We use Pytorch 1.5.1 in our Python implementaiton.

import numpy as np
import torch.optim as optim
import torch

def pca(X=np.array([]), no_dims=50):
    """
        Runs PCA on the NxD array X in order to reduce its dimensionality to
        no_dims dimensions.
    """
    (n, d) = X.shape
    X = X - np.tile(np.mean(X, 0), (n, 1))
    (l, M) = np.linalg.eig(np.dot(X.T, X))
    Y = np.dot(X, M[:, 0:no_dims])
    return Y

def scatter_plot(Y, labels):
    fig, ax = plt.subplots()
    for g in range(10):
        ix = np.where(labels == g)
        ax.scatter(Y[ix, 0], Y[ix, 1], label = g, marker = g, s = 30)
    ax.legend()
    plt.show()

def conditionalP(d2, beta, i):
    P = np.exp(-d2 * beta)
    Z = np.sum(P) - 1
    P = P / Z
    P[i] = 0
    return P

def computeP(D2):    
    n = D2.shape[0]
    conditionalPis = np.zeros((n, n))
    for i in range(n):
        beta = bisectBeta(D2[i, :])
        Pi = conditionalP(D2[i, :], beta, i)
        conditionalPis[i, :] = Pi
    Pij = (conditionalPis + conditionalPis.T) / (2 * n)
    Pij = np.maximum(Pij, 1e-12)
    return Pij

def computeQ(D2):
    n = D2.shape[0]
    Z = torch.sum(1. / (1 + D2)) - n
    Q = (1. / (1 + D2)) / Z
    Q = torch.clamp(Q, min=1e-12)
    return Q

def KL_divergence(P, Q):
    return torch.sum(P * torch.log(P / Q))

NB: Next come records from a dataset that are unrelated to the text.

(* ===== verification/Prelude.v ===== *)
(** * A verification of the storage core of Turso (limbo)

    The repository holds a database engine compatible with SQLite.  This library models the
    part of it that decides whether data survive: the file formats, the pages of the B-tree,
    the write-ahead log shared by connections, the page cache, the allocation of pages, the
    multi-version store and its logical log.  Paths below are relative to [src/].

    ** The program and its parts

    A statement runs in the virtual machine on B-tree cursors.  A cursor works on pages
    ([PageInner]), which the pager keeps in the page cache and writes to the write-ahead
    log; a page stores cells, a cell stores a record, and all of them use SQLite's varints.
    New pages come from the free list in the file, or from behind its end.
    Connections of one process share the log: a reader pins a snapshot with a read mark, one
    writer appends frames, a checkpoint copies frames into the database file.  The marks and
    the write lock are locks of one atomic word ([TursoRwLock]).  In the multi-version mode
    rows live in chains of versions in memory, transactions run under snapshot isolation,
    and a commit appends a frame of operations to the logical log, which recovery replays.

    ** Files

    - [Prelude] (this file): results with errors and panics ([res]), the state monad [ST]
      with its weakest preconditions [wp] and the tactics [wstep], [rstep], [zbool],
      [bind_step]; integers of a fixed width ([wrap], [is_u], [is_i], [to_signed], checked
      arithmetic), bytes, slices and digits; the hint databases [turso] and [flags].
    - [Varint]: varints of core/storage/sqlite3_ondisk.rs.
    - [Record]: serial types, the serializers and the lazy reader of records
      (core/types.rs, core/storage/sqlite3_ondisk.rs).
    - [DbHeader]: the database header and the validated types in it
      (core/storage/sqlite3_ondisk.rs).
    - [WalFormat]: checksum, header and frames of the write-ahead log, the scan that opens
      a log (core/storage/sqlite3_ondisk.rs, core/storage/wal.rs).
    - [Page], [BtreePage], [CellPayload]: accessors of a page (core/storage/pager.rs), space
      management and cells with their overflow chains (core/storage/btree.rs).  The proofs
      are in [BtreeSpace] (byte ranges), [BtreeInv] (freeblocks), [BtreeCells],
      [BtreeDefrag], [BtreeInsert] (what the bytes mean) and [BtreeRefine] (the page as a
      list of cells).
    - [RwLock]: [TursoRwLock] of core/storage/wal.rs, one step per atomic access.
    - [Mvcc]: versions, transactions, the commit machine and garbage collection of
      core/mvcc/database/mod.rs; [MvccSpec] is snapshot isolation as an abstract transition
      system, [MvccRefine] the simulation between them.
    - [Steps], [WalCoord]: [InProcessWalCoordination] and [WalFile] of core/storage/wal.rs
      as the pager drives them, as programs of atomic accesses; [WalSpec] is what the log
      promises and the invariant, [WalInv] its lemmas, [WalAccess], [WalRules], [WalCkRules]
      the rules of the accesses, [WalOps], [WalCkOps] the operations, [WalSafety] the
      composition of all connections, [WalStale] the schedule in which it fails.
    - [PageCache]: core/storage/page_cache.rs with the page flags of core/storage/pager.rs;
      [PageCacheInv] and [PageCacheSafety] are its proofs.
    - [LogicalLog], [LogReader]: the writer and the streaming reader of
      core/mvcc/persistent_storage/logical_log.rs, its serializer, [Storage] of mod.rs and
      the replay loop of core/mvcc/database/mod.rs.  [LogParse] is the parser as a function
      of bytes, [LogStream] its equivalence with the reader, [LogReplay] the round trip of
      frames, [LogWriter] the framing of transactions, [Crc32cRef] a CRC-32C, [LogSafety]
      the calls, crashes and recoveries together.
    - [PageAlloc]: [allocate_page], [free_page], [read_page], [ptrmap_get] and [ptrmap_put] of
      core/storage/pager.rs, with their states ([Machines]), the pages ([Memory]) and what
      I/O and eviction do ([Environment]).  [PageAllocIO] is reading and waiting,
      [PageAllocList] the bytes of the free list, [PageAllocOps] what holds between two
      waits, [PageAllocTake], [PageAllocFree] and [PageAllocPtrmap] the calls,
      [PageAllocSafety] their sequences.

    ** How code is modelled

    An unsigned or signed integer is a [Z] with its width written at the operation that can
    overflow: a plain [+] or [-] of the source is checked and panics, as in a build with
    overflow checks; wrapping operations wrap.  A buffer, a page and a file are lists of
    bytes.  [Result] is [res]: a value, an error or a panic; [assert!], [expect],
    [unreachable!] and an index out of range are panics.  A method on [&mut self] is a
    function of [ST]; it keeps what was changed before an error.  A state machine that is
    re-entered after I/O is a function that is called again on its saved state.  Shared
    memory is a step relation in which every atomic access, or every call under a mutex, is
    one step.  Recursion that is not structural has fuel, and each such loop has a proof
    that the fuel given is enough (the number of bytes for the parsers, of cells and
    freeblocks for a page, the counters times the pages for the eviction, the bytes of the
    file and the turns of the environment for the streaming reader, the waits an environment
    can cause for the calls of the pager: [block_fuel]), so that running out of
    fuel, which is a panic, is excluded by the theorems.

    Code outside the repository is a parameter.  The intrusive linked list of the page cache
    and CRC-32C are type classes with their documented laws, with instances; the order of a
    hash map's iteration, random numbers, the contents of recycled buffers, the outcome and
    the timing of I/O are arguments.  [CellPayload] takes the numbers of overflow pages as
    an argument too; [PageAllocSafety] is what holds of them.

    ** What is proved

    - Formats.  Varints, records and cells with overflow chains are read back as
      they were written; arbitrary bytes never make the decoders panic, with the
      exceptions that are theorems ([contains_null_panics], [last_value_diverges]).  The
      database header and the frames of both logs are read back too.
    - Pages.  Sequences of insertions, removals and defragmentations of a page refine
      the same operations on a list of cells; free space is accounted exactly.
      [insert_short_cell_corrupts] is the case outside the precondition.
    - Locks.  Mutual exclusion, atomicity and a bound on the steps of [TursoRwLock], in every
      interleaving of any number of threads; [WalCoord] uses it through the atomic calls
      this justifies.
    - Write-ahead log.  Opening a file gives exactly its committed prefix, and a torn
      commit leaves no trace.  In every schedule the calls of the connections form a
      linearizable history of a store of pages with snapshots and one writer, and no
      assertion fails, provided that a checkpoint finds the backfill count it has
      loaded unchanged when it gets its guard ([run_fresh]); [stale_checkpoint_loses_commit]
      and [stale_checkpoint_panics] show that the condition is needed for both and not
      enforced.
    - Page cache.  Map, queue, heap of entries and clock hand stay one ring, no raw pointer
      dangles, protected pages are never dropped, eviction is the SIEVE policy.
    - Multi-version store.  A simulation into snapshot isolation, from which follow
      repeatable reads, first-committer-wins and that commits rest on committed reads.  The
      calls are all those of [client_op], savepoint rollbacks included, the steps of commits,
      rollbacks, dropped commits, the stamps and boundaries of checkpoints and every
      collection; the header is written by the exclusive transaction only ([allowed]).  The
      only reachable call that panics is the drop of a commit that is committed and on which
      transactions depend; [dropped_commit_panics] is a schedule in which it does.  A
      collection changes nothing that a transaction reads, except that a row may have to be
      read from the B-tree, which has it by then.
    - Logical log.  The streaming reader equals the parser of the bytes on every file and
      every schedule of reads, but for a header that is read short, which is an error;
      through commits, torn, refused and abandoned writes, truncations and resets that
      succeed, crashes and recoveries that read the header whole ([log_reach]), what is
      committed is replayed first and in order, and a torn commit not at all.
      [failed_truncate_loses_commit] is what a refused truncation does.
    - Page allocation.  Over any sequence of calls, and whatever is evicted or comes late while
      they wait, a page is never given out twice, no page is lost, pages in use keep their
      contents, and every call ends without a panic.  The pointer map gives back what was
      put into it.  [pending_page_used] is a page size for which the page of the pending byte
      is used after all.

    ** Not modelled

    - The B-tree cursor and balancing, which move cells between pages; the page operations
      they use are modelled.
    - In the pager: the creation of page 1, savepoints, the subjournal, reads that fail, and how
      dirty pages are written; a corrupt free list, whose contents the code trusts.  In the
      page allocation the cache is a set of page numbers that may lose any page the code
      does not hold, pin or load; [PageCache] has its policy, and the two are not connected
      by a theorem.  In the WAL: the shared-memory coordination of several processes, VACUUM,
      the raw-frame interface and its watermarks, pages that a checkpoint takes from the
      page cache, truncation of the database file, the abort after a failed fsync.  The steps
      of [WalCoord] work on frames; [WalFormat] has the bytes of a frame, and the two
      are not connected by a theorem.
    - In the page cache: reference and pin counts are unbounded; functions used only by tests
      are left out.
    - In the multi-version store: index rows, which repeat the operations on table rows,
      the checkpoint machine and the B-tree it writes (its effects on the store are
      modelled), cursors, sequences; what recovery does with the operations it replays.
    - In the logical log: encryption, the portable frames of builds with [conn_raw_api], fsync
      and failed reads.  The source does not retry a short read of the header: the theorems
      on recovery say so ([short_header]) or assume a complete one ([first_full]).
    - I/O backends, the virtual machine, the SQL parser, planning and code generation, schema
      and connections, functions and data types, incremental views, index methods and
      extensions, synchronisation, the PostgreSQL front end, command line and bindings:
      their correctness is about SQL, text or system calls and rests on the parts
      above. *)

From stdpp Require Import base list gmap numbers.
From Stdlib Require Import ZArith Lia Btauto.

#[global] Open Scope Z_scope.

(** * Results of fallible code *)

(** A Rust function that returns [Result<A, E>] and may also panic: an
    [assert!], an out-of-range index or slice, an [unreachable!], and an integer
    operation that overflows in a build with overflow checks all give [Panic]. *)
Inductive res (E A : Type) : Type :=
| Ok (a : A)
| Err (e : E)
| Panic.
Arguments Ok {E A} a.
Arguments Err {E A} e.
Arguments Panic {E A}.

Global Instance res_ret {E} : MRet (res E) := fun A a => Ok a.
Global Instance res_bind {E} : MBind (res E) := fun A B f m =>
  match m with Ok a => f a | Err e => Err e | Panic => Panic end.
Global Instance res_fmap {E} : FMap (res E) := fun A B f m =>
  match m with Ok a => Ok (f a) | Err e => Err e | Panic => Panic end.

(** [CacheError] of core/storage/page_cache.rs. *)
Inductive CacheError : Type :=
| CacheInternal
| CacheLocked (pgno : Z)
| CacheDirty (pgno : Z)
| CachePinned (pgno : Z)
| CacheFull
| CacheKeyExists.
Global Instance CacheError_eq_dec : EqDecision CacheError.
Proof. solve_decision. Defined.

def tsne(X, labels, perplexity, lr, momentum = 0.9, max_iter = 1000, n_dim = 2, lambdal2 = 0.001, 
         pca_dim = 50, regularize_iter = 50, plot = True):
    X = pca(X, no_dims=pca_dim).real
    n = X.shape[0]
    Y = torch.distributions.Normal(0, 10**-4).sample((n, n_dim))
    Y.requires_grad = True
    xD2 = squaredDistanceMatrix(X)
    # early exaggeration
    P = torch.from_numpy(computeP(xD2)) * 4.
    optimizer = optim.SGD(params=[Y], lr=lr, momentum = momentum)
    
    for t in range(max_iter):
        optimizer.zero_grad()
        
        yD2 = squaredDistanceMatrix(Y)
        Q = computeQ(yD2)
        
        # early compression
        loss = KL_divergence(P, Q)
        if t < regularize_iter:
            loss = KL_divergence(P, Q) + lambdal2 * torch.sum(torch.square(Y))
        else:
            loss = KL_divergence(P, Q)
            
        loss.backward(retain_graph=True)
        optimizer.step()
        
        if (t + 1) % 50 == 0:
            print("Iteration {0}: KL-divergence is {1}".format(t + 1, loss))
            if plot:
                scatter_plot(Y.detach().numpy(), labels)
        
        # stop early exaggeration
        if (t + 1) == 100:
            P = P / 4.
        
    return Y

Load the MNIST dataset for t-SNE.

from scipy import io

mnist = io.loadmat('datasets/MNIST/train.mat')
mnist_img = np.transpose(mnist['train_images'], (2, 0, 1))
mnist_img = np.reshape(mnist_img, (mnist_img.shape[0], mnist_img.shape[1] * mnist_img.shape[2]))
mnist_label = mnist['train_labels']

shuffleIdx = np.random.choice(list(range(mnist_img.shape[0])), size = mnist_img.shape[0], replace = False)
mnist_img = mnist_img[shuffleIdx]
mnist_label = mnist_label[shuffleIdx]

mnist_img = mnist_img[:3000]
mnist_label = mnist_label[:3000]

Apply t-SNE.

Y = tsne(mnist_img, mnist_label, perplexity = 100, lr = 500, lambdal2 = 0.001, pca_dim = 300, 
         plot=False, max_iter = 300)

Iteration 50: KL-divergence is 13.574049788265157
Iteration 100: KL-divergence is 9.090292620655262
Iteration 150: KL-divergence is 0.8815392637246531
Iteration 200: KL-divergence is 0.8801887998921047
Iteration 250: KL-divergence is 0.8793375116145109
Iteration 300: KL-divergence is 0.8786649602861086

Visualize t-SNE results.

scatter_plot(Y.detach().numpy(), mnist_label)

png

References

Van der Maaten, Laurens, and Geoffrey Hinton. “Visualizing data using t-SNE.” Journal of machine learning research 9.11 (2008).
Goodfellow, Ian, et al. Deep learning. Vol. 1. No. 2. Cambridge: MIT press, 2016.